B-212. A Chemical Genetic Approach to Dissecting Virulence Pathways in M. tuberculosis

S. A. Stanley, J. Aquadro, M. Vokes, A. Carpenter, D. Hung;
Massachusetts Inst. of Technology, Cambridge, MA.

Mycobacterium tuberculosis is one of the worlds most significant and devastating pathogens. One-third of humanity is infected with M. tuberculosis, and 2 million deaths are attributable to this disease annually. A major barrier to the eradication of M. tuberculosis is the difficulty of treatment, which requires prolonged therapy with multiple antibiotics.
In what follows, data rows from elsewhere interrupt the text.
Definition pluralize (name : string) : string :=
  if HasSuffix name "Index" then TrimSuffix name "Index" +++ "Indices"
  else if HasSuffix name "index" then TrimSuffix name "index" +++ "indices"
  else if hasUnpluralizedSuffix name then name
  else if HasSuffix name "Status" || HasSuffix name "status" then name +++ "es"
  else if HasSuffix name "Stats" || HasSuffix name "stats" then name
  else if HasSuffix name "s" && negb (HasSuffix name "ss") then name
  else if HasSuffix name "y" && (1 <? String.length name)%nat then
    if hasVowelBeforeSuffix name "y" then name +++ "s" else TrimSuffix name "y" +++ "ies"
  else if HasSuffix name "ss" then name +++ "es"
  else if HasSuffix name "x" || HasSuffix name "z" || HasSuffix name "ss" || HasSuffix name "ch" || HasSuffix name "sh"
  then name +++ "es"
  else name +++ "s".

Definition fileStem (name : string) : string := ToLower name.

(** ** Camel case *)

Definition endsUpperRunBeforeLower (runes : list ascii) (index : nat) (prev : ascii) : bool :=
  is_upper prev && (index + 1 <? length runes)%nat && match runes !! (index + 1) with Some c => is_lower c | None => false end.

Definition shouldSplitCamelToken (runes : list ascii) (index : nat) : bool :=
  if (index =? 0)%nat then false
  else match runes !! index, runes !! (index - 1) with
       | Some current, Some prev =>
           if negb (is_upper current) then false
           else is_lower prev || is_digit prev || endsUpperRunBeforeLower runes index prev
       | _, _ => false
       end.

Definition appendLowerToken (tokens : list string) (current : list ascii) : list string :=
  match current with [] => tokens | _ => tokens ++ [ToLower (string_of_list_ascii current)] end.

(** The loop of [splitCamel]: the state is the tokens and the current token. *)
Definition split_step (runes : list ascii) (st : list string * list ascii) (i : nat) : list string * list ascii :=
  let '(tokens, current) := st in
  let '(tokens, current) :=
    if shouldSplitCamelToken runes i then (appendLowerToken tokens current, []) else (tokens, current) in
  (tokens, current ++ match runes !! i with Some r => [r] | None => [] end).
In addition, drug resistance is becoming a major problem, with strains of M. tuberculosis arising that are resistant to every known effective antibiotic. For the development of new pharmaceuticals, a better understanding of the molecular mechanisms of virulence is required. Here we describe a new approach to the analysis of M. tuberculosis virulence, in which small molecules are used to probe gene function in vivo. We have developed a macrophage infection model where growth and trafficking of M. tuberculosis are monitored using high content microscopy and automated image analysis. We have identified small molecules that inhibit growth of M. tuberculosis in macrophages, thereby identifiying novel pathways required for virulence.